SUDBURY -- Community gardens in Sudbury might look a bit different this year if the closures over COVID-19 continue. 

Following the Ontario government's decision to extend the provincial state of emergency, community gardens are ordered to remain closed, as they are considered a recreational activity and not an essential food service. 

Colleen Zilio, a spokesperson for Sudbury Shared Harvest, disagrees and says community gardens are needed in the city. 

"Many people depend on community gardens for some of their produce and the need to grow local food could not be more urgent," said Zilio. 

In Greater Sudbury, there are over 30 community gardens that officials say help feed hundreds of residents every growing season. 

An open letter has been written to Premier Doug Ford from Sustain Ontario,a province-wide, cross-sectoral alliance that promotes healthy food and farming.

More than 6,000 people have already signed in support of the letter asking that community gardens be placed on the list of essential food services in Ontario.

Sudbury Shared Harvest Executive Director Carrie Regenstreif says in two other provinces, both B.C. and New Brunswick, have added community gardens to their essential lists already. 

"The fact that other provinces are already doing this and that there are so many people behind it in Ontario makes me hopeful that it will change," said Regenstreif. 

The food security advocate says right now things are up in the air, but the groups are trying to do as much as they can despite the restrictions.

"We're not allowed to go into the parks to be doing pruning or spraying, which would happen actually this week and next week. So, there are some things that are missed. Then, with regular community gardens that are growing vegetables a lot of the time, they're preparing to do, starting seedlings already - which they can start, but we don't know where they'll be planted," said Regenstreif. 

However, she is hoping that a decision from the provincial government will be made quickly. 

"We could still do a fair bit if it changes in the next couple of weeks, it wouldn't make a huge difference. But if it doesn't change within the next couple of weeks, it's going to change community gardens for sure," said Regenstreif. 

Andrea Benoit is a volunteer and gardener who says she would love to see the gardens re-opened for the season, but only if it can be done safely. 

"I mean, I'm a healthcare provider, so to me, if we're going to do this, if they're going to be opened and deemed essential, it has to be done in a way that keeps the community safety in mind as well. I would certainly love to see it reopen. I think that we could find some workarounds to make sure everyone is safe and healthy doing it, but there would need to be some serious discussion with how to go about doing that," said Benoit. 

Officials with Sudbury Shared Harvest and the Sudbury Community Garden Network are trying to find other ways to grow food and give back to those in need if they can. 

In the meantime, the groups are encouraging people of all ages to try growing at home, in their yards, on their balcony or even in a window box.

Officials are also encouraging more experienced gardeners to start seeds.

Benoit has a few plants started in her home. She is also challenging others to participate and even grow extra this year so that they have some to donate. 

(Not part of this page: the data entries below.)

Lemma numbered_step s op :
  tn_numbered s -> tn_good s -> tn_op_ok s op -> tn_op_smooth op -> tn_numbered (tn_step s op).
Proof using Hlen Hrfc.
  intros Hn [Htr Hty] Hok Hsm. destruct op as [env|i content].
  2:{ destruct Hn as [N1 N2 N3]. split; cbn; try done. rewrite (list_fmap_alter tnf_addr _ (fun _ => content)) by (by apply Forall_true).
      apply Forall_alter; by auto. }
  cbn [tn_op_smooth] in Hsm. cbn [tn_step]. unfold tx_ancillary_session_tasklet_frame.
  destruct (ne_ring_full env); [by apply (numbered_same s)|].
  destruct (flush_built env s) as [B1 Q1]. pose proof (flush_frames env s) as Ef. pose proof (flush_tracks env s Htr) as T1.
  destruct (tn_flush cfg env s) as [[] s1]; cbn [snd negb] in *; [|apply (numbered_same s); cbv beta; congruence].
  assert (tn_numbered s1) as N1 by (apply (numbered_same s); cbv beta; congruence).
  assert (tn_typed s1) as Hty1 by (unfold tn_typed; by rewrite Ef).
  assert (tn_op_ok s1 (TnCall env)) as Hok1 by (cbn [tn_op_ok] in *; by rewrite Ef).
  destruct (next_frame_built env s1) as [B2 Q2]. pose proof (addrs_next_frame env s1) as A2.
  pose proof (next_frame_tracks env s1 T1 Hty1 Hok1) as T2.
  assert (fst (tn_next_frame cfg env s1) = true -> st40_frame_stat (snd (tn_next_frame cfg env s1)) = ST40_TX_STAT_SENDING_PKTS) as Hst.
  { unfold tn_next_frame. repeat case_match; done. }
  destruct (tn_next_frame cfg env s1) as [[] s2]; cbn [fst snd negb] in *; [|by apply (numbered_same s1)]. specialize (Hst eq_refl).
  assert (tn_numbered s2) as N2 by (by apply (numbered_same s1)).
  pose proof (frame_time_tracks env s2 T2) as T3. pose proof (untimed_frame_time env s2) as Et.
  pose proof (addrs_untimed _ _ Et) as A3. set (s3 := tn_frame_time _ _ _ _ _) in *. clearbody s3.
  unfold tn_untimed in Et. injection Et as _ _ Et _ _ _ Eq _ _ _ Etr.
  assert (tn_numbered s3) as N3 by (apply (numbered_same s2); try done; by rewrite Etr).
  case_if; [by apply (numbered_same s3)|].
  destruct T3 as ([|i src sf idx anc time] & Hr & Hs); [cbn in Hs; congruence|].
  pose proof (packet_spec env s3 i src sf idx anc time Hs) as Hp.
  destruct (fst (tx_ancillary_session_build_packet cfg env s3)) as [code|[pkt next]] eqn:Eb.
  { exfalso. destruct Hs as (_ & _ & (f & Hf & _ & <- & _) & _ & _ & _ & Hanc & _). pose proof (nm_sendable _ N3) as Hsd.
    eapply Forall_lookup_1 in Hsd; [|rewrite list_lookup_fmap, Hf; reflexivity]. destruct (Hsd anc Hanc) as [x Hx]. congruence. }
  destruct Hp as (payload & cnt & _ & _ & _ & _ & _ & _ & _ & _ & _ & Hseq).
  destruct (build_seq env s3 pkt next Hsm Eb) as (A4 & Tr4 & Hr4). destruct (tn_build cfg env s3) as [o s4]. cbn [fst snd] in *.
  destruct Hr4 as [[-> Q4]|[-> Q4]]; cbn [snd].
  - apply (numbered_same s3); try done. by rewrite Tr4.
  - destruct (post_built env pkt (if tn_send_r cfg then Some (tx_ancillary_session_update_redundant pkt) else None) s4) as [B5 Q5].
    pose proof (addrs_post env pkt (if tn_send_r cfg then Some (tx_ancillary_session_update_redundant pkt) else None) s4) as A5.
    cbv beta in A4, A5. set (s5 := snd (tn_post _ _ _ _ _ _)) in *. clearbody s5.
    destruct N3 as [M1 M2 M3]. rewrite Tr4 in B5. split; cbv beta in *.
    + rewrite Q5, Q4, B5. rewrite (seq_advance_u16 s3 _ M1). unfold arr_len. rewrite length_app. cbn. mlia.
    + rewrite B5. intros n p [Hl|[Hl H1]]%lookup_app_Some; [by apply M2|].
      apply list_lookup_singleton_Some in H1 as [E1 <-]. rewrite Hseq, M1. unfold arr_len. f_equal. lia.
    + by rewrite A5, A4.
Qed.

Lemma numbered_run l : forall s,
  tn_numbered s -> tn_good s -> tn_ops_ok l s -> Forall tn_op_smooth l -> tn_numbered (tn_run l s) /\ tn_good (tn_run l s).
Proof using Hlen Hrfc.
  induction l as [|op l IH]; intros s Hn Hg Hl Hs; [done|]. destruct Hl as [Hok Hl]. inversion Hs as [|? ? Hs1 Hs2]; subst.
  apply IH; [by apply numbered_step|by apply good_step|done|done].
Qed.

"I made a post yesterday [Thursday] about people showing us their seedlings and just the amount of people posting with these tiny, little, green plants, just looking at them makes me happy, gives me a little bit of hope that we can get through this. Even though we're growing our gardens apart, we're still kind of growing together in spirit and I think it's really beautiful," said Benoit. 

Season's Pharmacy and Culinaria in Sudbury has a donation of seeds available at their location. However, gardeners need to request the seeds by phone ahead of time and follow all physical distancing and other safety measures upon pickup. 

Sudbury Community Garden Network has created a YouTube page with gardening videos and tips, including seed saving and even waterless gardening. 

"You can go on the internet and find all kinds of information, but it's great to have information that is suitable to our growing season and our climate," said Regenstreif. 

The groups are also working with Sudbury Public Library on hosting live webinars to help growers be successful at home during this unprecedented time.  

"It's terrifying and exciting," said Benoit. "I'm pretty excited to see how it will go."